The computed solution for Example with \(\varepsilon =2^{-20}\) and \(N=128\)

The Newton iterative method is used to solve the nonlinear collocation equation (2.5). The initial guesses for Example are taken as \([a_{i}^{(m)}]^{(0)}=0\) and the stoping criterion is

$$\begin{aligned} \max _{0\le i\le N}\left| [a_{i}^{(m)}]^{(k)}-[a_{i}^{(m)}]^{(k-1)}\right| \le 10^{-5}, \ \ \ \ \ \ \ \ \ \ \ \ \ \ m=1,2. \end{aligned}$$

The computed solution for Example with \(\varepsilon =2^{-20}\) and \(N=128\) is depicted in Fig. 1, which shows that the solution has obvious boundary and inner layers. Since the exact solution of the example is not available, the double mesh principle is adopted to calculate the maximum pointwise error and the corresponding convergence rate, which are denoted by \(e^{N}=\displaystyle {\max \nolimits _{1\le i\le N}\left| U^{N}_{i-1/2}-U^{2N}_{i-1/2}\right| }\) and \(r^{N}=\log _{2}\left( \frac{e^{N}}{e^{2N}}\right) \) for the scheme (2.2)–(2.4) on the Shishkin-type mesh \(\Omega ^{N}\) respectively. The numerical results are given in Table 1, which show that the quadratic B-spline approximate solution converges to the exact solution with almost second-order accuracy. Therefore, numerical experiments verify the effectiveness of the theoretical results.

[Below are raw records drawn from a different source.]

(* ===== verification/Fabric.v ===== *)
(** * Handlers as programs over the shared stores

    An HTTP handler is a program: a tree of calls on the manifest store, the
    content index and the storage backends, with the Go code between two calls
    in the continuation. The same program has a sequential meaning ([exec]) and
    an interleaved one ([step]): every call is atomic, as the stores are, and
    anything may happen between two calls of a request. The manifest store is
    its specification, the version log. *)

From S2P Require Import Prelude Bytes Ranges Manifest ManifestStore ContentIndex EncryptionPipeline.
Local Open Scope Z_scope.

(** A reply of a Go call that returns only an error. *)
Abbreviation err_or_nil E := (result E unit).

(** [PieceGet] replies [None] when the backend refuses, and [Some (Err b)] when
    the stream it returned breaks after the bytes [b]; [CacheGet] likewise, [None]
    being a miss. [TryAcquire] asks the semaphore that bounds the bytes buffered
    for cache warming; [PieceCopy] is the server-side copy of a backend that has
    one. *)
Inductive call : Type → Type :=
| IdxLookup (t h : string) : call (result index_error ContentIndexEntry)
| IdxRegister (now : Z) (e : ContentIndexEntry) : call (err_or_nil index_error)
| IdxIncrement (t h : string) : call (err_or_nil index_error)
| IdxDecrement (t h : string) : call (result index_error Z)
| IdxDelete (t h : string) : call (err_or_nil index_error)
| ManGet (k : ManifestKey) : call (result store_error ObjectManifest)
| ManPut (k : ManifestKey) (m : ObjectManifest) : call (err_or_nil store_error)
| ManUpdate (k : ManifestKey) (m : ObjectManifest) : call (err_or_nil store_error)
| ManDelete (k : ManifestKey) : call (err_or_nil store_error)
| PiecePut (backend pieceID : string) (body : bytes) : call (option PutResult)
| PieceGet (backend pieceID : string) (byteRange : option ByteRange) : call (option (result bytes bytes))
| PieceDelete (backend pieceID : string) : call bool
| CacheGet (pieceID : string) : call (option (result bytes bytes))
| CachePut (pieceID : string) (body : bytes) : call bool
| TryAcquire (n : Z) : call bool
| PieceCopy (backend src dst : string) : call (option PutResult).

Inductive prog (R : Type) : Type :=
| Ret (r : R)
| Call {A : Type} (c : call A) (k : A → prog R).
Arguments Ret {R} r.
Arguments Call {R A} c k.

Fixpoint prog_bind {R S} (p : prog R) (f : R → prog S) : prog S :=
  match p with Ret r => f r | Call c k => Call c (λ a, prog_bind (k a) f) end.

Declare Scope prog_scope.
Delimit Scope prog_scope with prog.
Notation "x '<~' c ';;' k" := (Call c (λ x, k))
  (at level 100, c at next level, right associativity) : prog_scope.

(** The state the handlers share. *)
Record World := mkWorld {
  wd_manifests : VersionLog.log;
  wd_index : gmap (string * string) ContentIndexEntry;
  wd_pieces : gmap (string * string) bytes;       (* (backend, piece id) to bytes *)
  wd_cache : gmap string bytes                    (* the hot object cache, by piece id *)
}.

Definition set_manifests (l : VersionLog.log) (w : World) : World :=
  mkWorld l (wd_index w) (wd_pieces w) (wd_cache w).
Definition set_index (s : gmap (string * string) ContentIndexEntry) (w : World) : World :=
  mkWorld (wd_manifests w) s (wd_pieces w) (wd_cache w).
Definition set_pieces (ps : gmap (string * string) bytes) (w : World) : World :=
  mkWorld (wd_manifests w) (wd_index w) ps (wd_cache w).
Definition set_cache (c : gmap string bytes) (w : World) : World :=
  mkWorld (wd_manifests w) (wd_index w) (wd_pieces w) c.

Section semantics.
(** What a backend reports for a stored piece: the id it stored the bytes
    under, its ETag and locator. *)
Context (put_result : string → string → bytes → PutResult).

Definition index_write (r : result index_error (gmap (string * string) ContentIndexEntry)) (w : World)
    : err_or_nil index_error * World :=
  match r with Ok s => (Ok (), set_index s w) | Err e => (Err e, w) end.

Definition manifest_write (r : result store_error VersionLog.log) (w : World)
    : err_or_nil store_error * World :=
  match r with Ok l => (Ok (), set_manifests l w) | Err e => (Err e, w) end.

(** One call. A [fault] is a call that fails without effect: a store that
    cannot be reached, a backend that refuses, a piece the cache has evicted, a
    semaphore that is taken. *)
Definition do_call {A} (fault : bool) (c : call A) (w : World) : A * World :=
  match c in call A return A * World with
  | IdxLookup t h =>
      (if fault then Err IdxUnavailable else Index.Lookup (wd_index w) t h, w)
  | IdxRegister now e =>
      if fault then (Err IdxUnavailable, w) else index_write (Index.Register now e (wd_index w)) w
  | IdxIncrement t h =>
      if fault then (Err IdxUnavailable, w) else index_write (Index.IncrementRef t h (wd_index w)) w
  | IdxDecrement t h =>
      if fault then (Err IdxUnavailable, w)
      else match Index.DecrementRef t h (wd_index w) with
           | Ok (n, s) => (Ok n, set_index s w)
           | Err e => (Err e, w)
           end
  | IdxDelete t h =>
      if fault then (Err IdxUnavailable, w) else index_write (Index.Delete t h (wd_index w)) w
  | ManGet k => (if fault then Err ErrUnavailable else VersionLog.get k (wd_manifests w), w)
  | ManPut k m =>
      if fault then (Err ErrUnavailable, w)
      else (Ok (), set_manifests (VersionLog.put k m (wd_manifests w)) w)
  | ManUpdate k m =>
      if fault then (Err ErrUnavailable, w)
      else manifest_write (VersionLog.update k m (wd_manifests w)) w
  | ManDelete k =>
      if fault then (Err ErrUnavailable, w)
      else manifest_write (VersionLog.remove k (wd_manifests w)) w
  | PiecePut b id body =>
      if fault then (None, w)
      else let pr := put_result b id body in
           (Some pr, set_pieces (<[(b, pr_PieceID' pr) := body]> (wd_pieces w)) w)
  | PieceGet b id byteRange =>
      (if fault then None
       else match wd_pieces w !! (b, id) with
            | None => None
            | Some body =>
                match byteRange with
                | None => Some (Ok body)
                | Some r => Ok <$> slice_range r body
                end
            end, w)
  | PieceDelete b id =>
      if fault then (false, w) else (true, set_pieces (delete (b, id) (wd_pieces w)) w)
  | CacheGet id => (if fault then None else Ok <$> wd_cache w !! id, w)
  | CachePut id body =>
      if fault then (false, w) else (true, set_cache (<[id := body]> (wd_cache w)) w)
  | TryAcquire _ => (negb fault, w)
  | PieceCopy b src dst =>
      if fault then (None, w)
      else match wd_pieces w !! (b, src) with
           | None => (None, w)
           | Some body => (Some (put_result b dst body), set_pieces (<[(b, dst) := body]> (wd_pieces w)) w)
           end
  end.

(** A request run to its end with nothing in between. The [faults] say which
    of its calls fail; calls beyond the list succeed. *)
Fixpoint exec {R} (p : prog R) (faults : list bool) (w : World) : R * World :=
  match p with
  | Ret r => (r, w)
  | Call c k =>
      let '(a, w') := do_call (default false (head faults)) c w in
      exec (k a) (tail faults) w'
  end.

(** Requests in progress share the world; a step performs the next call of one
    of them. *)
Record config (R : Type) := mkConfig {
  cf_world : World;
  cf_threads : list (prog R)
}.
Arguments mkConfig {R} _ _.
Arguments cf_world {R} _.
Arguments cf_threads {R} _.

Definition step_thread {R} (i : nat) (fault : bool) (c : config R) : option (config R) :=
  match cf_threads c !! i with
  | Some (Call op k) =>
      let '(a, w) := do_call fault op (cf_world c) in
      Some (mkConfig w (<[i := k a]> (cf_threads c)))
  | _ => None
  end.

(** A schedule: which request takes the next call, and whether it fails. *)
Fixpoint run_schedule {R} (sched : list (nat * bool)) (c : config R) : option (config R) :=
  match sched with
  | [] => Some c
  | (i, fault) :: sched =>
      match step_thread i fault c with Some c' => run_schedule sched c' | None => None end
  end.

End semantics.

Arguments mkConfig {R} _ _.
Arguments cf_world {R} _.
Arguments cf_threads {R} _.

(** ** Reasoning about programs *)

Section logic.
Context (put_result : string → string → bytes → PutResult).

(** [Q] holds of the result and the final state, whichever calls fail. *)
Fixpoint wp {R} (p : prog R) (Q : R → World → Prop) (w : World) : Prop :=
  match p with
  | Ret r => Q r w
  | Call c k =>
      ∀ fault, wp (k (do_call put_result fault c w).1) Q (do_call put_result fault c w).2
  end.

Lemma wp_mono {R} (p : prog R) (Q Q' : R → World → Prop) w :
  (∀ r w', Q r w' → Q' r w') → wp p Q w → wp p Q' w.
Proof.
  intros HQ. revert w. induction p as [r|A c k IH]; intros w Hp; simpl in *; [by apply HQ|].
  intros fault. apply IH, Hp.
Qed.

Lemma wp_exec {R} (p : prog R) Q faults w :
  wp p Q w → Q (exec put_result p faults w).1 (exec put_result p faults w).2.
Proof.
  revert faults w. induction p as [r|A c k IH]; intros faults w Hp; simpl in *; [done|].
  specialize (Hp (default false (head faults))).
  destruct (do_call put_result (default false (head faults)) c w) as [a w']. by apply IH.
Qed.

(** A schedule one call at a time. *)
Lemma run_call {R A} i fault sched w (ths : list (prog R)) (c : call A) k a w' :
  ths !! i = Some (Call c k) → do_call put_result fault c w = (a, w') →
  run_schedule put_result ((i, fault) :: sched) (mkConfig w ths) =
  run_schedule put_result sched (mkConfig w' (<[i := k a]> ths)).
Proof. intros Hi Hc. simpl. unfold step_thread. simpl. by rewrite Hi, Hc. Qed.

(** Every call the program may make, whatever the replies, satisfies [ok]. *)
Fixpoint calls_ok {R} (ok : ∀ A, call A → Prop) (p : prog R) : Prop :=
  match p with
  | Ret _ => True
  | Call c k => ok _ c ∧ ∀ a, calls_ok ok (k a)
  end.

Lemma calls_ok_wp {R} (ok : ∀ A, call A → Prop) (P : World → Prop) (p : prog R) w :
  (∀ A (c : call A) fault w, ok A c → P w → P (do_call put_result fault c w).2) →
  calls_ok ok p → P w → wp p (λ _, P) w.
Proof.
  intros Hok. revert w. induction p as [r|A c k IH]; intros w Hp HP; simpl in *; [done|].
  destruct Hp as [Hc Hk]. intros fault. apply IH; [done|]. by apply Hok.
Qed.

End logic.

Table 1 Error estimates and convergence rates of the scheme (2.2)–(2.4) for Example

4 Conclusion and Discussion

In this paper, a quadratic B-spline collocation method on a Shishkin-type mesh is used to solve the singularly perturbed problem with a discontinuous source term (1.1). There is a jump in the second-order derivative of the exact solution at the discontinuous point due to the discontinuous source term. The quadratic B-spline collocation equations are constructed on the left and right sides of the discontinuous point respectively. The collocation equations at the discontinuous point are also derived using the conditions satisfied at the discontinuous point. Then the nonlinear collocation equation is solved by the Newton iterative method and the approximate solution with piecewise quadratic differentiability is obtained. It is proved that the scheme is stable and almost second-order uniformly convergent. Numerical experiments confirm the correctness of the theoretical results. Although the convergence order of our discrete scheme is lower than some existing literatures, for example [17], the numerical solution obtained by applying the quadratic B-spline method is piecewise continuously differentiable, which indicates that our spline method has some advantages in solving singular perturbation problems. However, it is still difficult to extend this quadratic B-spline method to the singularly perturbed convection–diffusion problem, mainly because the convection term will cause difficulties in the stability analysis of the quadratic B-spline collocation scheme.